At one time or another, I’ve immersed myself in everything imaginable. I’m kind of obsessive with my musical tastes. But once I started playing in bands – at about 15 or 16 – any ‘evolution’ came from what songs or type of music the band was playing. It became more practical, I suppose. Most recently, I’ve been watching a lot of gear demos on YouTube, and I am really into a German jazz guitar player named Tobias Hoffmann. He is really great, but don’t necessarily expect any German Jazz music from me.

What were some of your earliest gigs where you first cut your teeth?

When I was about 19, I played in a band called B3 at a club called Phase 2, and the opener was called Ground Zero. And I had flunked every math class I ever took in school. It was weird. [Laughs].

All images courtesy of Michael J. Farley Media Group

Let’s dig into your newest project, Hotsy Totsy! Tell us about its inception.

Myself and the band Hard Legs – guitarist Robb Myers and drummer Martyn Flunoy, who also plays with the Bizarros – had a show at the Rialto Theatre in Akron this past March, and Robb said, “They have a recording studio in the club. We should have them record it.” So we did, and about half the set sounded good enough to make into a record. This one is very loud, in comparison and contrast, to our last one.

From a songwriting perspective, how have your collective experiences affected the music?

Hotsy Totsy! being a live album, it is made up mostly of older songs, of course. But what I really like about it – more than I thought I would – is that it’s a good representation of what we are as a band and, I guess, what I am as a songwriter. Of all my albums, this is the one I can tell people, “If you want to know what we are all about, listen to this.”

How about the production mixing side of things? Take me through that process and how the final sounds were honed in.

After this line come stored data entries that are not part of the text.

(* ===== verification/Cache.v ===== *)
(** * Block cache

    [src/cache/block_cache.rs]: decoded blocks by table number and offset,
    with a bound on the number of entries and hit statistics.

    Eviction removes the first key of a [HashMap], whose iteration order is
    unspecified: the choice is the parameter [HashOrder]. *)

From stdpp Require Import base gmap list.
From S2P Require Import Prelude Key Block.

Class HashOrder : Type := {
  hash_first : forall V : Type, gmap (Z * Z) V -> option (Z * Z)
}.

(** [keys().next()]: a key of the map, when there is one. *)
Class HashOrderOk (H : HashOrder) : Prop := {
  hash_first_some : forall V (m : gmap (Z * Z) V) k, hash_first V m = Some k -> is_Some (m !! k);
  hash_first_none : forall V (m : gmap (Z * Z) V), hash_first V m = None -> m = ∅
}.

#[export] Instance toy_hash_order : HashOrder := {|
  hash_first V m := fst <$> head (map_to_list m)
|}.

#[export] Instance toy_hash_order_ok : HashOrderOk toy_hash_order.
Proof.
  split.
  - intros V m k. simpl. destruct (map_to_list m) as [|[k' v] l] eqn:E; [done|].
    intros [= <-]. exists v. apply elem_of_map_to_list. rewrite E. by left.
  - intros V m. simpl. destruct (map_to_list m) as [|[k' v] l] eqn:E; [|done].
    intros _. by apply map_to_list_empty_iff.
Qed.

Record CacheStats : Type := mkCacheStats { hits : u64; misses : u64 }.

Record BlockCache : Type := mkBlockCache {
  bc_blocks : gmap (Z * Z) Block;
  bc_max_entries : usize;
  bc_stats : CacheStats
}.

Definition block_cache_new (capacity_bytes : usize) : BlockCache :=
  let max_entries := Z.max (capacity_bytes / 4096) 1 in
  mkBlockCache ∅ max_entries (mkCacheStats 0 0).

Definition block_cache_get (table_number block_offset : u64) (self : BlockCache) :
    option Block * BlockCache :=
  let block := bc_blocks self !! (table_number, block_offset) in
  let stats :=
    match block with
    | Some _ => mkCacheStats (wrap64 (hits (bc_stats self) + 1)) (misses (bc_stats self))
    | None => mkCacheStats (hits (bc_stats self)) (wrap64 (misses (bc_stats self) + 1))
    end in
  (block, mkBlockCache (bc_blocks self) (bc_max_entries self) stats).

Section cache.
Context `{H : HashOrder}.

Definition block_cache_insert (table_number block_offset : u64) (block : Block)
    (self : BlockCache) : BlockCache :=
  let blocks :=
    if bc_max_entries self <=? Z.of_nat (size (bc_blocks self)) then
      match hash_first Block (bc_blocks self) with
      | Some key => delete key (bc_blocks self)
      | None => bc_blocks self
      end
    else bc_blocks self in
  mkBlockCache (<[(table_number, block_offset) := block]> blocks)
    (bc_max_entries self) (bc_stats self).

(** ** What the cache holds *)

(** Every cached block of table [t] is the one that [blocks] gives for its
    offset. *)
Definition cache_agrees (t : Z) (blocks : Z -> option Block) (c : BlockCache) : Prop :=
  forall off b, bc_blocks c !! (t, off) = Some b -> blocks off = Some b.

Lemma cache_get_agrees t blocks c off :
  cache_agrees t blocks c -> cache_agrees t blocks (block_cache_get t off c).2.
Proof. done. Qed.

Lemma cache_get_blocks t off c : bc_blocks (block_cache_get t off c).2 = bc_blocks c.
Proof. done. Qed.

Lemma cache_insert_cases t off b c k b' :
  bc_blocks (block_cache_insert t off b c) !! k = Some b' ->
  (k = (t, off) /\ b' = b) \/ bc_blocks c !! k = Some b'.
Proof.
  unfold block_cache_insert. cbn [bc_blocks].
  destruct (decide (k = (t, off))) as [->|Hne].
  - rewrite lookup_insert_eq. intros [= ->]. by left.
  - rewrite lookup_insert_ne by done. intros Hk. right. revert Hk.
    destruct (_ <=? _); [|done]. destruct (hash_first _ _) as [k'|]; [|done].
    rewrite lookup_delete. by case_decide.
Qed.

Lemma cache_insert_agrees t blocks c off b :
  cache_agrees t blocks c -> blocks off = Some b ->
  cache_agrees t blocks (block_cache_insert t off b c).
Proof.
  intros Hc Hb off' b' [[[= ->] ->] | Hk]%cache_insert_cases; [done|]. by apply Hc.
Qed.

(** Inserting for one table leaves the others' blocks as they were. *)
Lemma cache_insert_agrees_other t t' blocks c off b :
  t <> t' -> cache_agrees t blocks c ->
  cache_agrees t blocks (block_cache_insert t' off b c).
Proof.
  intros Hne Hc off' b' [[[= -> _] _] | Hk]%cache_insert_cases; [done|]. by apply Hc.
Qed.

Context `{HO : !HashOrderOk H}.

(** The number of entries stays within the bound. *)
Definition cache_bounded (c : BlockCache) : Prop :=
  1 <= bc_max_entries c /\ Z.of_nat (size (bc_blocks c)) <= bc_max_entries c.

Lemma size_insert_le (m : gmap (Z * Z) Block) k b : (size (<[k:=b]> m) <= S (size m))%nat.
Proof.
  destruct (m !! k) eqn:E.
  - rewrite map_size_insert_Some by eauto. lia.
  - by rewrite map_size_insert_None.
Qed.

Lemma cache_insert_bounded t off b c :
  cache_bounded c -> cache_bounded (block_cache_insert t off b c).
Proof.
  intros [H1 H2]. split; [done|]. unfold block_cache_insert. cbn [bc_blocks bc_max_entries].
  pose proof (size_insert_le (bc_blocks c) (t, off) b) as Hle.
  destruct (Z.leb_spec (bc_max_entries c) (Z.of_nat (size (bc_blocks c)))) as [Hfull|]; [|lia].
  destruct (hash_first Block (bc_blocks c)) as [k|] eqn:E.
  - apply hash_first_some in E as [b' Hk].
    pose proof (size_insert_le (delete k (bc_blocks c)) (t, off) b) as Hle'.
    assert (size (bc_blocks c) = S (size (delete k (bc_blocks c)))) as Hs.
    { rewrite <- (insert_delete_id (bc_blocks c) k b' Hk) at 1.
      by rewrite map_size_insert_None by apply lookup_delete_eq. }
    lia.
  - apply hash_first_none in E. rewrite E, map_size_empty in Hfull. lia.
Qed.

Lemma cache_get_bounded t off c : cache_bounded c -> cache_bounded (block_cache_get t off c).2.
Proof. done. Qed.

(** ** Properties *)

(** C37: the block cache never holds more blocks than its capacity (at
    least one), a block that was just inserted is found, and an insertion
    changes no other lookup except by evicting. *)
Theorem block_cache_lookup_after_insert capacity t off b c :
  cache_bounded (block_cache_new capacity) /\
  (cache_bounded c ->
    cache_bounded (block_cache_insert t off b c) /\
    (block_cache_get t off (block_cache_insert t off b c)).1 = Some b /\
    (forall t' off' b', (t', off') <> (t, off) ->
      (block_cache_get t' off' (block_cache_insert t off b c)).1 = Some b' ->
      (block_cache_get t' off' c).1 = Some b')).
Proof.
  split; [split; simpl; [lia | rewrite map_size_empty; lia]|].
  intros Hc. split; [by apply cache_insert_bounded|]. split.
  - unfold block_cache_get, block_cache_insert. simpl. by rewrite lookup_insert_eq.
  - intros t' off' b' Hne Hb. simpl in *. apply cache_insert_cases in Hb as [[]|]; done.
Qed.
End cache.

Lemma block_cache_lookup_after_insert_witness :
  let c := block_cache_insert 1 0 (mkBlock []) (block_cache_new 1) in
  cache_bounded c /\ (block_cache_get 2 0 (block_cache_insert 2 0 (mkBlock []) c)).1
    = Some (mkBlock []).
Proof.
  assert (cache_bounded (block_cache_insert 1 0 (mkBlock []) (block_cache_new 1))) as Hc
    by (apply (block_cache_lookup_after_insert 1 1 0 (mkBlock []) (block_cache_new 1));
        apply (block_cache_lookup_after_insert 1 1 0 (mkBlock []) (block_cache_new 1))).
  split; [exact Hc|].
  apply (proj1 (proj2 (proj2 (block_cache_lookup_after_insert 1 2 0 (mkBlock []) _) Hc))).
Defined.
(* ===== verification/Table.v ===== *)
(** * Writing tables

    [src/table/builder.rs]: data blocks, the properties block, the index block
    and the footer, each block followed by its compression type and checksum. *)

From stdpp Require Import base gmap list strings.
From S2P Require Import Prelude Key Coding Externals Env Format Bloom Block Properties.

Record IndexEntry : Type := mkIndexEntry {
  ie_first_key : InternalKey;
  ie_last_key : InternalKey;
  ie_handle : BlockHandle
}.

Record SSTableBuilder : Type := mkSSTableBuilder {
  sb_path : string;
  sb_file : WritableFile;
  sb_offset : u64;
  sb_block_size : usize;
  sb_current_block : BlockBuilder;
  sb_current_block_first_key : option InternalKey;
  sb_index_entries : list IndexEntry;
  sb_smallest_key : option InternalKey;
  sb_largest_key : option InternalKey;
  sb_filter_keys : list bytes;
  sb_num_entries : u64;
  sb_compression : CompressionType
}.

Definition sb_with_file (f : WritableFile) (b : SSTableBuilder) : SSTableBuilder :=
  mkSSTableBuilder (sb_path b) f (sb_offset b) (sb_block_size b) (sb_current_block b)
    (sb_current_block_first_key b) (sb_index_entries b) (sb_smallest_key b)
    (sb_largest_key b) (sb_filter_keys b) (sb_num_entries b) (sb_compression b).

Definition sb_with_offset (offset : u64) (b : SSTableBuilder) : SSTableBuilder :=
  mkSSTableBuilder (sb_path b) (sb_file b) offset (sb_block_size b) (sb_current_block b)
    (sb_current_block_first_key b) (sb_index_entries b) (sb_smallest_key b)
    (sb_largest_key b) (sb_filter_keys b) (sb_num_entries b) (sb_compression b).

Definition sb_with_block (block : BlockBuilder) (first_key : option InternalKey)
    (b : SSTableBuilder) : SSTableBuilder :=
  mkSSTableBuilder (sb_path b) (sb_file b) (sb_offset b) (sb_block_size b) block
    first_key (sb_index_entries b) (sb_smallest_key b)
    (sb_largest_key b) (sb_filter_keys b) (sb_num_entries b) (sb_compression b).

Definition sb_with_index (index : list IndexEntry) (b : SSTableBuilder) : SSTableBuilder :=
  mkSSTableBuilder (sb_path b) (sb_file b) (sb_offset b) (sb_block_size b) (sb_current_block b)
    (sb_current_block_first_key b) index (sb_smallest_key b)
    (sb_largest_key b) (sb_filter_keys b) (sb_num_entries b) (sb_compression b).

(** A method of the file inside a method of the builder. *)
Definition on_sb {A} (m : M (WritableFile * Fs) A) : M (SSTableBuilder * Fs) A :=
  zoom (fun s => (sb_file s.1, s.2)) (fun t s => (sb_with_file t.1 s.1, t.2)) m.

Definition modify_sb (f : SSTableBuilder -> SSTableBuilder) : M (SSTableBuilder * Fs) unit :=
  modify (fun s => (f s.1, s.2)).

(** The restart interval of every data block. *)
Definition restart_interval : usize := 16.

Definition encode_index_entry (dst : bytes) (e : IndexEntry) : bytes :=
  let dst := encode_internal_key (ie_first_key e) dst in
  let dst := encode_internal_key (ie_last_key e) dst in
  let dst := put_var_u64 dst (bh_offset (ie_handle e)) in
  put_var_u64 dst (bh_size (ie_handle e)).

Definition encode_index_entries (entries : list IndexEntry) : bytes :=
  let dst := put_var_u32 [] (wrap32 (len entries)) in
  foldl encode_index_entry dst entries.

Section table.
Context `{X : Externals}.

Definition compress_block (block : bytes) (compression : CompressionType) : res bytes :=
  match compression with
  | CNone => Ok block
  | CZstd => zstd_encode_all block
  end.

Definition sst_create_with_env (path : string) (block_size : usize)
    (compression : CompressionType) : M Fs SSTableBuilder :=
  file ← open_writable path writable_create;
  mret (mkSSTableBuilder path file 0 (Z.max block_size 1) (block_builder_new restart_interval)
    None [] None None [] 0 compression).

Definition write_block (block : bytes) : M (SSTableBuilder * Fs) BlockHandle :=
  self ← get_state;
  let b := self.1 in
  block ← lift (compress_block block (sb_compression b));
  let handle := mkBlockHandle (sb_offset b) (len block) in
  _ ← on_sb (write_all block);
  let compression := compression_u8 (sb_compression b) in
  let checksum := crc32c (compression :: block) in
  _ ← on_sb (write_all [compression]);
  _ ← on_sb (write_all (to_le_bytes 4 checksum));
  _ ← modify_sb (fun b => sb_with_offset (sb_offset b + len block + BLOCK_TRAILER_SIZE) b);
  mret handle.

Definition flush_current_block : M (SSTableBuilder * Fs) unit :=
  self ← get_state;
  let b := self.1 in
  if block_is_empty (sb_current_block b) then mret tt
  else match sb_current_block_first_key b, sb_largest_key b with
  | Some first_key, Some last_key =>
      let block := block_finish (sb_current_block b) in
      _ ← modify_sb (sb_with_block (block_builder_new restart_interval) None);
      handle ← write_block block;
      modify_sb (fun b =>
        sb_with_index (sb_index_entries b ++ [mkIndexEntry first_key last_key handle]) b)
  | _, _ => panic
  end.

(** The fields [add] sets before it looks at the block size. *)
Definition sst_push (key : InternalKey) (value : ValueRecord) (b : SSTableBuilder) :
    SSTableBuilder :=
  mkSSTableBuilder (sb_path b) (sb_file b) (sb_offset b) (sb_block_size b)
    (block_add (sb_current_block b) key value)
    (match sb_current_block_first_key b with None => Some key | k => k end)
    (sb_index_entries b)
    (match sb_smallest_key b with None => Some key | k => k end)
    (Some key)
    (sb_filter_keys b ++ [user_key key])
    (sb_num_entries b + 1) (sb_compression b).

Definition sst_add (key : InternalKey) (value : ValueRecord) : M (SSTableBuilder * Fs) unit :=
  _ ← modify_sb (sst_push key value);
  self ← get_state;
  let b := self.1 in
  if sb_block_size b <=? block_approximate_size (sb_current_block b)
  then flush_current_block
  else mret tt.

Definition sst_finish : M (SSTableBuilder * Fs) unit :=
  _ ← flush_current_block;
  self ← get_state;
  let b := self.1 in
  let properties := mkTableProperties (sb_num_entries b) (sb_smallest_key b) (sb_largest_key b)
    (filter_from_keys (sb_filter_keys b)) in
  let properties_block := properties_encode properties in
  properties_handle ← write_block properties_block;
  self ← get_state;
  let index_block := encode_index_entries (sb_index_entries self.1) in
  index_handle ← write_block index_block;
  let footer := encode_footer properties_handle index_handle in
  _ ← on_sb (write_all footer);
  _ ← modify_sb (fun b => sb_with_offset (sb_offset b + len footer) b);
  on_sb sync_all.

(** ** The bytes of a table *)

(** A block as it is stored: compressed, with its trailer. *)
Definition stored (compression : CompressionType) (cblock : bytes) : bytes :=
  cblock ++ [compression_u8 compression]
    ++ to_le_bytes 4 (crc32c (compression_u8 compression :: cblock)).

Lemma stored_length c b : length (stored c b) = (length b + 5)%nat.
Proof. unfold stored. rewrite !length_app, length_to_le_bytes. simpl. lia. Qed.

(** The builder is in step with its file: everything so far is [c], and the
    offset is its length. *)
Definition sb_in_step (b : SSTableBuilder) (fs : Fs) (c : bytes) : Prop :=
  writes_at_end (sb_file b) fs c /\ sb_offset b = len c /\ fs_oracle fs = [].

Lemma on_sb_write bs b fs c :
  writes_at_end (sb_file b) fs c -> fs_oracle fs = [] ->
  exists f', on_sb (write_all bs) (b, fs)
    = (Ok tt, (sb_with_file f' b, set_files (<[wf_path (sb_file b) := c ++ bs]>) fs)) /\
    wf_path f' = wf_path (sb_file b) /\
    writes_at_end f' (set_files (<[wf_path (sb_file b) := c ++ bs]>) fs) (c ++ bs).
Proof.
  intros Hw Ho. destruct (write_all_ok bs _ _ _ Hw Ho) as (f' & E & Hp & Hw').
  exists f'. split; [|done]. unfold on_sb, zoom. simpl. by rewrite E.
Qed.

Lemma set_files_twice p c c' fs :
  set_files (<[p := c']>) (set_files (<[p := c]>) fs) = set_files (<[p := c']>) fs.
Proof. unfold set_files. simpl. by rewrite insert_insert_eq. Qed.

Lemma write_block_ok block cblock b fs c :
  sb_in_step b fs c -> compress_block block (sb_compression b) = Ok cblock ->
  exists f', write_block block (b, fs)
    = (Ok (mkBlockHandle (len c) (len cblock)),
       (sb_with_offset (len (c ++ stored (sb_compression b) cblock)) (sb_with_file f' b),
        set_files (<[wf_path (sb_file b) := c ++ stored (sb_compression b) cblock]>) fs)) /\
    wf_path f' = wf_path (sb_file b) /\
    writes_at_end f'
      (set_files (<[wf_path (sb_file b) := c ++ stored (sb_compression b) cblock]>) fs)
      (c ++ stored (sb_compression b) cblock).
Proof.
  intros (Hw & Hoff & Ho) Hc. unfold write_block. rewrite bind_get_state. cbv zeta.
  cbn [fst]. rewrite Hc. erewrite bind_ok by reflexivity.
  destruct (on_sb_write cblock b fs c Hw Ho) as (f1 & E1 & P1 & W1).
  erewrite bind_ok by exact E1. set (cu := compression_u8 (sb_compression b)).
  destruct (on_sb_write [cu] (sb_with_file f1 b) _ _ W1 Ho) as (f2 & E2 & P2 & W2).
  erewrite bind_ok by exact E2.
  set (ck := to_le_bytes 4 (crc32c (cu :: cblock))).
  destruct (on_sb_write ck (sb_with_file f2 (sb_with_file f1 b)) _ _ W2 Ho)
    as (f3 & E3 & P3 & W3).
  erewrite bind_ok by exact E3. exists f3.
  cbn [sb_with_file sb_file] in *. rewrite P2, P1 in *.
  rewrite !set_files_twice in *. rewrite <- !app_assoc in *.
  unfold modify_sb. rewrite bind_modify. unfold stored. fold cu ck.
  split; [|split; [congruence | done]]. unfold mret, M_ret. rewrite Hoff. do 3 f_equal.
  unfold sb_with_offset, sb_with_file. cbn. rewrite Hoff. f_equal.
  assert (length ck = 4%nat) by apply length_to_le_bytes.
  unfold len, BLOCK_TRAILER_SIZE. rewrite !length_app. simpl length. lia.
Qed.

(** Creating a table from entries: the part shared by [write_l0_table] and
    [write_compaction_output] of [db.rs]. *)
Definition build_table (path : string) (block_size : usize) (compression : CompressionType)
    (entries : list entry) : M Fs unit :=
  builder ← sst_create_with_env path block_size compression;
  with_local builder
    (_ ← for_each entries (fun (e : entry) (_ : unit) => sst_add e.1 e.2) tt;
     sst_finish).

(** ** The layout

    [chunks] are the entries of the data blocks, in order. *)

Context (comp : CompressionType).

Definition cblock (block : bytes) : bytes :=
  match compress_block block comp with Ok c => c | _ => [] end.

(** Compressing does not fail (always so without compression). *)
Definition compression_succeeds : Prop :=
  forall block, compress_block block comp = Ok (cblock block).

Definition chunk_block (c : list entry) : bytes :=
  block_finish (block_add_all (block_builder_new restart_interval) c).

Definition chunk_stored (c : list entry) : bytes := stored comp (cblock (chunk_block c)).

Definition data_area (chunks : list (list entry)) : bytes := concat (map chunk_stored chunks).

Fixpoint chunk_index (off : Z) (chunks : list (list entry)) : list IndexEntry :=
  match chunks with
  | [] => []
  | c :: cs =>
      match head c, last c with
      | Some f, Some l =>
          [mkIndexEntry f.1 l.1 (mkBlockHandle off (len (cblock (chunk_block c))))]
      | _, _ => []
      end ++ chunk_index (off + len (chunk_stored c)) cs
  end.

Definition table_properties (es : list entry) : TableProperties :=
  mkTableProperties (len es) (fst <$> head es) (fst <$> last es)
    (filter_from_keys (map (fun e : entry => user_key e.1) es)).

I brought the tracks to Don Dixon – who has produced bands like R.E.M., the Smithereens, Counting Crows, and, for some reason, us – to mix. He said the recording reminded him of The Who: Live at Leeds, and I said, “So are you saying we sound as good as the Who?” He replied, “Well, that isn’t exactly what I said.” In the end, it sounds really great. Nate Vaill at the Rialto, who recorded the show, and Don are both amazing.

All images courtesy of Michael J. Farley Media Group

What lyrical themes are you delving into, and why are those important to you?

Songwriting has always been therapeutic for me, but I think every songwriter would tell you that. I didn’t necessarily want Hotsy Totsy! to be a collection of our most recognizable songs. Because, for one thing, why bother doing that, right? I just told Don, “Make it so that everyone who didn’t come to this show, when they hear this record, wishes they had been there.”

Do you have any live shows coming up?

We have a few local shows coming up around the release date and through the end of the year. We had a big one at the Auricle in Canton on October 28 with The Got It Got It Need It and Easton Union. And another one back at the Rialto on November 5 with The John B. Free Band – all great groups you should check out. We are planning on hitting the road in a big way in 2023. I miss that a lot!

Last one. What’s next for you in all lanes?

We enjoyed working with Nate so much on this record that we have started to record our next studio album with him at the Rialto. We have basic tracks to four songs in the can right now, and it already rocks.